Mi padre empezó a perder el oído, especialmente el derecho, unos 10 años antes de su muerte. Los hijos y los nietos estaban al tanto de estos cambios, y tomaban las medidas necesarias para asegurar la comunicación. Pero los allegados menos cercanos no siempre sabían y por lo tanto no siempre lograban hacerse escuchar efectivamente. Siempre recuerdo con cariño y agradecimiento la deferencia que un buen amigo de la casa tenía con mi padre, quién al llegar a conversar con mi padre, lo primero que hacía era acomodar una silla al lado del oído bueno y hablarle en voz alta. Gracias a ese pequeño detalle sostenían largas e interesantes conversaciones.
Eso se llama empatía, consideración, sensibilidad, y afecto.
Tratar de entender y de hacerse entender es un acto tanto o más importante que el mismo tema en discusión.

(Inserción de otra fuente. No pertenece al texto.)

(** The order of floats that may be infinite; NaN compares with nothing. *)
Definition xle (a b : xfloat) : Prop :=
  match a, b with
  | NaN, _ | _, NaN => False
  | NInf, _ => True
  | _, PInf => True
  | Fin x, Fin y => x <= y
  | _, _ => False
  end.

(** What a uniform prior answers: the log-probability 0 inside
    [umin, umax] and minus infinity outside. *)
Definition is_uniform_prior
    (up : R -> xfloat -> xfloat -> result xfloat) : Prop :=
  forall v lo hi,
    (xle lo (Fin v) /\ xle (Fin v) hi -> up v lo hi = Ok (Fin 0)) /\
    (~ (xle lo (Fin v) /\ xle (Fin v) hi) -> up v lo hi = Ok NInf).

(** The variable of [calc] (line 62) of that name. *)
Definition Pars_get (ps : Pars) (name : string) : option R :=
  if String.eqb name "index" then Some (index ps)
  else if String.eqb name "ref" then Some (ref ps)
  else if String.eqb name "ampl" then Some (ampl ps)
  else if String.eqb name "cutoff" then Some (cutoff ps)
  else if String.eqb name "beta" then Some (beta ps)
  else if String.eqb name "TFIR" then Some (TFIR ps)
  else if String.eqb name "uFIR" then Some (uFIR ps)
  else if String.eqb name "TNIR" then Some (TNIR ps)
  else if String.eqb name "uNIR" then Some (uNIR ps)
  else if String.eqb name "verbose" then Some (verbose ps)
  else None.

(** A value within the bounds the parameter was declared with. *)
Definition within_bounds (p : Param) : Prop :=
  match par_min p with Some lo => lo <= par_val p | None => True end /\
  match par_max p with Some hi => par_val p <= hi | None => True end.

(** ** A library and data to run the programs on

    The units module binds the names astropy.units defines among those the
    sources use ([eV], not [ev]); every conversion factor is 1; a
    constructor returns a new object; [flux] and the particle distribution
    answer 1 at every energy. *)

Definition astropy_units_names : list string :=
  ["eV"; "keV"; "TeV"; "erg"; "K"; "cm"; "kpc"].

Definition demo_units_attr (name : string) : result Unit :=
  if existsb (String.eqb name) astropy_units_names
  then Ok (UName name)
  else Raise (AttributeError name).

Definition ones (l : list R) : list R := map (fun _ => 1) l.

Definition demo_flux (energy : flux_arg) : result QArr :=
  match energy with
  | EArr e => Ok (mkQA (ones (qv e)) (UStr "1/(s cm2 eV)"))
  | ETable t =>
      match find (fun c => String.eqb (fst c) "energy") t with
      | Some c => Ok (mkQA (ones (qv (snd c))) (UStr "1/(s cm2 eV)"))
      | None => Raise (KeyError "energy")
      end
  end.

Definition demo_lib : library := {|
  units_attr := demo_units_attr;
  units_factor := fun _ _ => Ok 1;
  new_PowerLaw := fun tr _ _ _ => Ok (length tr);
  new_ExponentialCutoffPowerLaw := fun tr _ _ _ _ _ => Ok (length tr);
  new_InverseCompton := fun tr _ _ _ _ _ => Ok (length tr);
  ic_set_We := fun _ _ _ _ => Ok tt;
  ic_flux := fun _ _ energy _ => demo_flux energy;
  pdist_call := fun _ _ e => Ok (mkQA (ones (qv e)) (UStr "1/eV"));
  utils_trapz_loglog := fun _ y x => Ok (mkQ 0 (UMul (qu y) (qu x)));
  model_thawedpars := fun _ _ => Ok []
|}.

(** The same library with a [flux] that fails. *)
Definition flux_fails_lib : library := {|
  units_attr := demo_units_attr;
  units_factor := fun _ _ => Ok 1;
  new_PowerLaw := fun tr _ _ _ => Ok (length tr);
  new_ExponentialCutoffPowerLaw := fun tr _ _ _ _ _ => Ok (length tr);
  new_InverseCompton := fun tr _ _ _ _ _ => Ok (length tr);
  ic_set_We := fun _ _ _ _ => Ok tt;
  ic_flux := fun _ _ _ _ => Raise (LibraryError "flux");
  pdist_call := fun _ _ e => Ok (mkQA (ones (qv e)) (UStr "1/eV"));
  utils_trapz_loglog := fun _ y x => Ok (mkQ 0 (UMul (qu y) (qu x)));
  model_thawedpars := fun _ _ => Ok []
|}.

Mi padre quedaba muy feliz porque este interlocutor, gracias a su interés sincero, había podido romper el silencio, lo había validado y le había posibilitado expresar lo que pensaba. El sentirse escuchado genuinamente genera emociones positivas que contribuyen a mantener una longevidad más saludable.
Para mi padre que siempre fue un gran conversador, representó una experiencia muy significativa contar con familiares y amigos que lograban superar sus dificultades auditivas para entablar una charla con él.
Él hablaba con todo el mundo, pero pocos le sacaban la amplia sonrisa que lograba este buen amigo. Me los puedo imaginar, en el más allá, sosteniendo sus divertidas pláticas sin que nadie los interrumpa.